**WHAT THE TASK REQUIRES:**
Repeat every record below, word for word.

Stored items:
+---+

(* ===== verification/Introspection.v ===== *)
(** * The queries of introspection: [list_workflows], [list_workflow_steps], the aggregates and
      the metrics of [dbos/_sys_db.py], [get_workflow] and [global_timeout] of
      [dbos/_workflow_commands.py]

    A query is a list of [WHERE] clauses, in the order the code adds them, some of which may
    fail to be built (a time that is not ISO 8601). What the code leaves to libraries are
    arguments: [fromisoformat_ms] is [datetime.fromisoformat(s).timestamp() * 1000], and
    [jsonb_contains] the operator [@>] of Postgres. [ORDER BY] has nothing to say about rows that
    tie: [scan], the order a query meets the rows in, is an argument of each query. *)
From Stdlib Require Import QArith.
From stdpp Require Import pretty.
From S2P Require Import Prelude Errors Schema Serialization Workflows.
Open Scope nat_scope.

(** ** Values of SQL *)

(** The groups of [GROUP BY], each with its rows. *)
Definition sql_group_by {A K} `{EqDecision K} (key : A → K) (l : list A) : list (K * list A) :=
  (λ k, (k, filter (λ x, key x = k) l)) <$> remove_dups (key <$> l).

(** [MAX] and [MIN], which ignore [NULL]. *)
Definition sql_fold (f : Z → Z → Z) (l : list (option Z)) : option Z :=
  foldr (λ x acc, match x, acc with Some a, Some b => Some (f a b) | Some a, None => Some a | None, _ => acc end) None l.
Definition sql_max : list (option Z) → option Z := sql_fold Z.max.
Definition sql_min : list (option Z) → option Z := sql_fold Z.min.

(** [LIMIT] and [OFFSET], which Postgres refuses below zero. *)
Definition not_negative (sqlstate clause : string) (n : option Z) : res pyexn unit :=
  match n with
  | Some n => if bool_decide (n < 0)%Z
              then Err (DBAPIError false (Some (OperationalError (Some sqlstate) (clause +:+ " must not be negative") false)) clause)
              else Ok tt
  | None => Ok tt
  end.
(** What every relation kept by the two statements is kept by. *)
Section steps_moves.
Context (Q : relation db) `{!PreOrder Q} (executor_id : option string).
Hypothesis Q_executor : ∀ p d,
  Q d (d <| workflow_status := sql_update p (λ r, r <| ws_executor_id := executor_id |>) (workflow_status d) |>).
Hypothesis Q_operation : ∀ k r d d' a, insert_operation_row k r d = Ok (d', a) → Q d d'.

Lemma moves_check_operation_execution_txn wid fid name :
  moves (conn_rel Q) (check_operation_execution_txn wid fid name).
Proof. intros c. rewrite check_operation_execution_txn_eq. simpl. reflexivity. Qed.

Lemma moves_check_operation_execution wid fid name : moves Q (check_operation_execution wid fid name).
Proof. intros d. rewrite check_operation_execution_eq. simpl. reflexivity. Qed.

Lemma moves_upsert_operation_row k r d d' a : upsert_operation_row k r d = Ok (d', a) → Q d d'.
Proof.
  unfold upsert_operation_row. destruct (operation_outputs d !! k); [by intros [= <- _]|].
  destruct (insert_operation_row k r d) as [[d0 []]|] eqn:Hi; [|done]. intros [= <- _]. by eapply Q_operation.
Qed.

+---+

**RESPONSE TO THIS EXERCISE:**
(* ===== verification/Introspection.v ===== *)
(** * The queries of introspection: [list_workflows], [list_workflow_steps], the aggregates and
      the metrics of [dbos/_sys_db.py], [get_workflow] and [global_timeout] of
      [dbos/_workflow_commands.py]

    A query is a list of [WHERE] clauses, in the order the code adds them, some of which may
    fail to be built (a time that is not ISO 8601). What the code leaves to libraries are
    arguments: [fromisoformat_ms] is [datetime.fromisoformat(s).timestamp() * 1000], and
    [jsonb_contains] the operator [@>] of Postgres. [ORDER BY] has nothing to say about rows that
    tie: [scan], the order a query meets the rows in, is an argument of each query. *)
From Stdlib Require Import QArith.
From stdpp Require Import pretty.
From S2P Require Import Prelude Errors Schema Serialization Workflows.
Open Scope nat_scope.

(** ** Values of SQL *)

(** The groups of [GROUP BY], each with its rows. *)
Definition sql_group_by {A K} `{EqDecision K} (key : A → K) (l : list A) : list (K * list A) :=
  (λ k, (k, filter (λ x, key x = k) l)) <$> remove_dups (key <$> l).

(** [MAX] and [MIN], which ignore [NULL]. *)
Definition sql_fold (f : Z → Z → Z) (l : list (option Z)) : option Z :=
  foldr (λ x acc, match x, acc with Some a, Some b => Some (f a b) | Some a, None => Some a | None, _ => acc end) None l.
Definition sql_max : list (option Z) → option Z := sql_fold Z.max.
Definition sql_min : list (option Z) → option Z := sql_fold Z.min.

(** [LIMIT] and [OFFSET], which Postgres refuses below zero. *)
Definition not_negative (sqlstate clause : string) (n : option Z) : res pyexn unit :=
  match n with
  | Some n => if bool_decide (n < 0)%Z
              then Err (DBAPIError false (Some (OperationalError (Some sqlstate) (clause +:+ " must not be negative") false)) clause)
              else Ok tt
  | None => Ok tt
  end.
(** What every relation kept by the two statements is kept by. *)
Section steps_moves.
Context (Q : relation db) `{!PreOrder Q} (executor_id : option string).
Hypothesis Q_executor : ∀ p d,
  Q d (d <| workflow_status := sql_update p (λ r, r <| ws_executor_id := executor_id |>) (workflow_status d) |>).
Hypothesis Q_operation : ∀ k r d d' a, insert_operation_row k r d = Ok (d', a) → Q d d'.

Lemma moves_check_operation_execution_txn wid fid name :
  moves (conn_rel Q) (check_operation_execution_txn wid fid name).
Proof. intros c. rewrite check_operation_execution_txn_eq. simpl. reflexivity. Qed.

Lemma moves_check_operation_execution wid fid name : moves Q (check_operation_execution wid fid name).
Proof. intros d. rewrite check_operation_execution_eq. simpl. reflexivity. Qed.

Lemma moves_upsert_operation_row k r d d' a : upsert_operation_row k r d = Ok (d', a) → Q d d'.
Proof.
  unfold upsert_operation_row. destruct (operation_outputs d !! k); [by intros [= <- _]|].
  destruct (insert_operation_row k r d) as [[d0 []]|] eqn:Hi; [|done]. intros [= <- _]. by eapply Q_operation.
Qed.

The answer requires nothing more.